(* ===== verification/Registry.v ===== *)
(** * registry.py: the durable tables

    [Registry] is the database as the supervisor sees it: one finite map per table,
    keyed by the primary key.  A row whose columns repeat fields of its JSON payload is
    the payload record.  An operation takes the registry and returns [Ok] with the new
    registry and its result, or [Err] with the exception; an exception leaves the
    registry as it was, because every operation either validates before its first write
    or runs inside BEGIN IMMEDIATE ... rollback.

    An operation is one step.  In the code this is so for the operations inside BEGIN IMMEDIATE
    (arming an action of the current worker, the probe operations and slots, child dispatches,
    the acquisition and the stop of a watchdog lease, the protocol calls) and for those of one
    statement.  The others read a row, check it and write it back with a later statement:
    [_replace_action_attempt] and its callers, [update_replacement_attempt],
    [update_child_spawn_attempt], [annotate_child_spawn_attempt], [add_worker],
    [set_worker_status] and the plain inserts.  For those another process may write the row in
    between and be overwritten; Replacement.v models [update_replacement_attempt] with its two
    steps where it is submitted, elsewhere such an operation counts as one step.  SQLite stores a NaN as NULL, which the
    REAL NOT NULL columns refuse, and the primary keys and unique indexes refuse
    duplicates; both raise [IntegrityError]. *)

From S2P Require Import Prelude PyFloat PyStr PyJson Models WorkerProtocol.

Open Scope string_scope.
Open Scope Z_scope.

(** A row of [watchdog_leases]. *)
Record WatchdogLease := mkWatchdogLease {
  wd_owner_id : string;
  wd_pid : Z;
  wd_host : string;
  wd_started_at : float;
  wd_heartbeat_at : float;
  wd_expires_at : float;
}.

#[export] Instance eta_WatchdogLease : Eta WatchdogLease := λ r,
  mkWatchdogLease (wd_owner_id r) (wd_pid r) (wd_host r) (wd_started_at r)
    (wd_heartbeat_at r) (wd_expires_at r).

(** A row of [runtime_cooldowns]. *)
Record RuntimeCooldown := mkRuntimeCooldown {
  cl_until_at : float;
  cl_reason : string;
  cl_updated_at : float;
  cl_metadata : dict;
}.

(** A row of [child_spawn_attempts]: the indexed state column and the payload. *)
Record ChildSpawnRow := mkChildSpawnRow {
  csr_state : ChildSpawnAttemptState.t;
  csr_payload : ChildSpawnAttempt;
}.

(** A row of [worker_protocol_tasks]; its leases are rows of their own table, and an event
    is stored with its index within its revision. *)
Record ProtocolTaskRow := mkProtocolTaskRow {
  pt_lineage : TaskLineage;
  pt_revision : Z;
  pt_generation : Z;
  pt_task_status : DurableTaskStatus.t;
  pt_current_worker_id : option string;
  pt_handoff_target_worker_id : option string;
  pt_handoff_requested_at : option float;
  pt_completed_at : option float;
  pt_completion_ref : option string;
}.

Record Registry := mkRegistry {
  rg_tasks : gmap string TaskRecord;
  rg_workers : gmap string WorkerRecord;
  rg_window_bindings : gmap string WorkerWindowBinding;
  rg_probe_slots : gmap string ProbeWindowSlotBinding;
  rg_probe_ops : gmap string ProbeMutationOperation;
  rg_actions : gmap string ActionAttempt;
  rg_dispatches : gmap string ChildDispatchRecord;
  rg_replacements : gmap string ReplacementAttempt;
  rg_child_spawns : gmap string ChildSpawnRow;
  rg_watchdogs : gmap string WatchdogLease;
  rg_cooldowns : gmap string RuntimeCooldown;
  rg_capabilities : gmap string PageCapabilityRecord;
  rg_protocol_tasks : gmap string ProtocolTaskRow;
  rg_protocol_leases : gmap string WorkerLease;
  rg_protocol_events : list (nat * ProtocolEvent);
}.

#[export] Instance eta_Registry : Eta Registry := λ r,
  mkRegistry (rg_tasks r) (rg_workers r) (rg_window_bindings r) (rg_probe_slots r)
    (rg_probe_ops r) (rg_actions r) (rg_dispatches r) (rg_replacements r)
    (rg_child_spawns r) (rg_watchdogs r) (rg_cooldowns r) (rg_capabilities r)
    (rg_protocol_tasks r) (rg_protocol_leases r) (rg_protocol_events r).

Definition empty_registry : Registry := mkRegistry ∅ ∅ ∅ ∅ ∅ ∅ ∅ ∅ ∅ ∅ ∅ ∅ ∅ ∅ [].

(** ** Reading rows *)

(** [SELECT ... WHERE key = ?]; a missing row raises [KeyError]. *)
Definition fetch {A} (what : string) (m : gmap string A) (key : string) : res A :=
  match m !! key with
  | Some a => Ok a
  | None => raise KeyError ("unknown " +:+ what +:+ ": " +:+ key)
  end.

Lemma fetch_Ok {A} what (m : gmap string A) key a :
  fetch what m key = Ok a ↔ m !! key = Some a.
Proof. unfold fetch. destruct (m !! key); naive_solver. Qed.

(** The values of a table that satisfy a condition, in the order of the primary key. *)
Definition select {A} (p : A → bool) (m : gmap string A) : list A :=
  List.filter p (snd <$> py_sorted (leb_key fst) (map_to_list m)).

Lemma elem_of_select {A} (p : A → bool) (m : gmap string A) a :
  a ∈ select p m ↔ p a = true ∧ ∃ k, m !! k = Some a.
Proof.
  unfold select. rewrite list_elem_of_In, List.filter_In, <- list_elem_of_In,
    list_elem_of_fmap.
  setoid_rewrite elem_of_py_sorted. split.
  - intros ((kv & -> & Hkv) & Hp). split; [done|]. exists kv.1.
    apply elem_of_map_to_list. by destruct kv.
  - intros (Hp & k & Hk). split; [|done]. exists (k, a). by rewrite elem_of_map_to_list.
Qed.

(** [ORDER BY key DESC, primary key]. *)
Definition order_desc {A} (key : A → float) (l : list A) : list A :=
  py_sorted (λ x y, negb (flt (key x) (key y))) l.

(** A REAL NOT NULL column. *)
Definition real_not_null (f : float) : res unit :=
  raise_if (is_nan f) IntegrityError "NOT NULL constraint failed".

Definition get_task (r : Registry) (task_id : string) : res TaskRecord :=
  fetch "task" (rg_tasks r) task_id.

Definition get_worker (r : Registry) (worker_id : string) : res WorkerRecord :=
  fetch "worker" (rg_workers r) worker_id.

Definition get_probe_mutation_operation (r : Registry) (operation_id : string)
    : res ProbeMutationOperation :=
  fetch "probe mutation operation" (rg_probe_ops r) operation_id.

Definition get_action_attempt (r : Registry) (attempt_id : string) : res ActionAttempt :=
  fetch "action attempt" (rg_actions r) attempt_id.

Definition get_child_dispatch (r : Registry) (child_task_id : string)
    : res ChildDispatchRecord :=
  match select (λ d, String.eqb (cd_child_task_id d) child_task_id) (rg_dispatches r) with
  | d :: _ => Ok d
  | [] => raise KeyError ("unknown child dispatch: " +:+ child_task_id)
  end.

Lemma filter_unique {A} (p : A → bool) (l : list (string * A)) :
  NoDup l.*1 →
  (∀ x y, x ∈ l → y ∈ l → p x.2 = true → p y.2 = true → x.1 = y.1) →
  (length (List.filter p l.*2) ≤ 1)%nat.
Proof.
  induction l as [|[k a] l IH]; cbn; [lia|]. intros [Hni Hnd]%NoDup_cons Huniq.
  destruct (p a) eqn:Hp; cbn.
  - destruct (List.filter p l.*2) as [|b bs] eqn:E; cbn; [lia|].
    assert (b ∈ List.filter p l.*2) as Hb by (rewrite E; left).
    rewrite list_elem_of_In, List.filter_In, <- list_elem_of_In in Hb.
    destruct Hb as [([k' b'] & -> & Hin)%list_elem_of_fmap Hpb].
    exfalso. apply Hni. cbn in Hpb.
    specialize (Huniq (k, a) (k', b')). cbn in Huniq. rewrite Huniq; [|by left|by right|done..].
    by apply (list_elem_of_fmap_2 fst) in Hin.
  - apply IH; [done|]. intros x y Hx Hy. apply Huniq; by right.
Qed.

(** At most one row satisfies [p] when no two keys do. *)
Lemma select_unique {A} (p : A → bool) (m : gmap string A) :
  (∀ k1 k2 a1 a2, m !! k1 = Some a1 → m !! k2 = Some a2 → p a1 = true → p a2 = true →
     k1 = k2) →
  (length (select p m) ≤ 1)%nat.
Proof.
  intros Huniq. unfold select. apply filter_unique.
  - rewrite py_sorted_perm. apply NoDup_fst_map_to_list.
  - intros [k1 a1] [k2 a2]. rewrite !elem_of_py_sorted, !elem_of_map_to_list. cbn. eauto.
Qed.

Lemma select_nil {A} (p : A → bool) (m : gmap string A) :
  select p m = [] ↔ ∀ k a, m !! k = Some a → p a = false.
Proof.
  split.
  - intros Hs k a Ha. destruct (p a) eqn:Hp; [|done].
    assert (a ∈ select p m) as Hin by (apply elem_of_select; eauto).
    rewrite Hs in Hin. by apply not_elem_of_nil in Hin.
  - intros Hall. destruct (select p m) as [|a l] eqn:E; [done|].
    assert (a ∈ select p m) as Hin by (rewrite E; left).
    apply elem_of_select in Hin as (Hp & k & Hk). rewrite (Hall k a Hk) in Hp. done.
Qed.

(** A selection depends only on the rows that satisfy its condition. *)
Lemma select_ext {A} (p : A → bool) (m m' : gmap string A) :
  (∀ k a, p a = true → m !! k = Some a ↔ m' !! k = Some a) → select p m = select p m'.
Proof.
  intros Hext. set (q := λ ka : string * A, p ka.2).
  assert (∀ m : gmap string A, select p m =
    snd <$> List.filter q (py_sorted (leb_key fst) (map_to_list m))) as Hsel.
  { intros m0. unfold select, q. generalize (py_sorted (leb_key fst) (map_to_list m0)).
    induction l as [|[k a] l IH]; cbn; [done|]. destruct (p a); cbn; by rewrite IH. }
  rewrite !Hsel. f_equal.
  assert (∀ m : gmap string A, NoDup (List.filter q (py_sorted (leb_key fst) (map_to_list m)))) as Hnd.
  { intros m0. apply NoDup_filterb. rewrite py_sorted_perm. apply NoDup_map_to_list. }
  assert (∀ (m : gmap string A) ka, ka ∈ List.filter q (py_sorted (leb_key fst) (map_to_list m)) ↔
    p ka.2 = true ∧ m !! ka.1 = Some ka.2) as Hin.
  { intros m0 [k a]. rewrite list_elem_of_In, List.filter_In, <- list_elem_of_In,
      elem_of_py_sorted, elem_of_map_to_list. unfold q. cbn. naive_solver. }
  apply (sorted_by_key_unique fst).
  - apply filter_sorted, py_sorted_Sorted, leb_key_total.
  - apply filter_sorted, py_sorted_Sorted, leb_key_total.
  - intros [k1 a1] [k2 a2] [_ H1]%Hin [_ H2]%Hin. cbn in *. intros ->. congruence.
  - apply NoDup_Permutation; [done..|]. intros [k a]. rewrite !Hin. cbn.
    specialize (Hext k a). naive_solver.
Qed.

(** A table keyed by a field is selected in the order of that field. *)
Lemma select_sorted {A} (key : A → string) (p : A → bool) (m : gmap string A) :
  (∀ k a, m !! k = Some a → key a = k) →
  Sorted (λ a b, leb_key key a b = true) (select p m) ∧ NoDup (key <$> select p m).
Proof.
  intros Hkey. unfold select.
  assert (∀ ka, ka ∈ py_sorted (leb_key fst) (map_to_list m) → key ka.2 = ka.1) as Hall.
  { intros [k a]. rewrite elem_of_py_sorted, elem_of_map_to_list. apply Hkey. }
  pose proof (py_sorted_Sorted (leb_key fst) (leb_key_total fst) (map_to_list m)) as Hs.
  assert (NoDup (py_sorted (leb_key fst) (map_to_list m)).*1) as Hnd.
  { rewrite py_sorted_perm. apply NoDup_fst_map_to_list. }
  revert Hall Hs Hnd. generalize (py_sorted (leb_key fst) (map_to_list m)). intros l Hall Hs Hnd.
  assert (key <$> l.*2 = l.*1) as Hk.
  { clear -Hall. induction l as [|x l IH]; cbn; [done|].
    rewrite Hall by left. f_equal. apply IH. intros y Hy. apply Hall. by right. }
  split.
  - apply filter_sorted. clear Hnd Hk. induction Hs as [|x l Hs IH Hhd]; cbn; [constructor|].
    constructor; [apply IH; intros y Hy; apply Hall; by right|].
    destruct l as [|y l]; constructor. apply HdRel_inv in Hhd. unfold leb_key in *.
    rewrite !Hall; [done|by right; left|by left].
  - rewrite <- Hk in Hnd. clear -Hnd. induction (l.*2) as [|x xs IH]; cbn in *; [done|].
    apply NoDup_cons in Hnd as [Hni Hnd]. destruct (p x); cbn; [|auto].
    constructor; [|auto]. intros (y & Hy & Hin)%list_elem_of_fmap. apply Hni.
    rewrite list_elem_of_In, List.filter_In, <- list_elem_of_In in Hin. apply list_elem_of_fmap.
    exists y. by split; [|apply Hin].
Qed.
********
> Task objective: Could you retype exactly the lines above, starting at the line that contains "pt_lineage : TaskLineage;" and ending at the line that contains "rg_workers : gmap string WorkerRecord;", and nothing more?

> Task response:
  pt_lineage : TaskLineage;
  pt_revision : Z;
  pt_generation : Z;
  pt_task_status : DurableTaskStatus.t;
  pt_current_worker_id : option string;
  pt_handoff_target_worker_id : option string;
  pt_handoff_requested_at : option float;
  pt_completed_at : option float;
  pt_completion_ref : option string;
}.

Record Registry := mkRegistry {
  rg_tasks : gmap string TaskRecord;
  rg_workers : gmap string WorkerRecord;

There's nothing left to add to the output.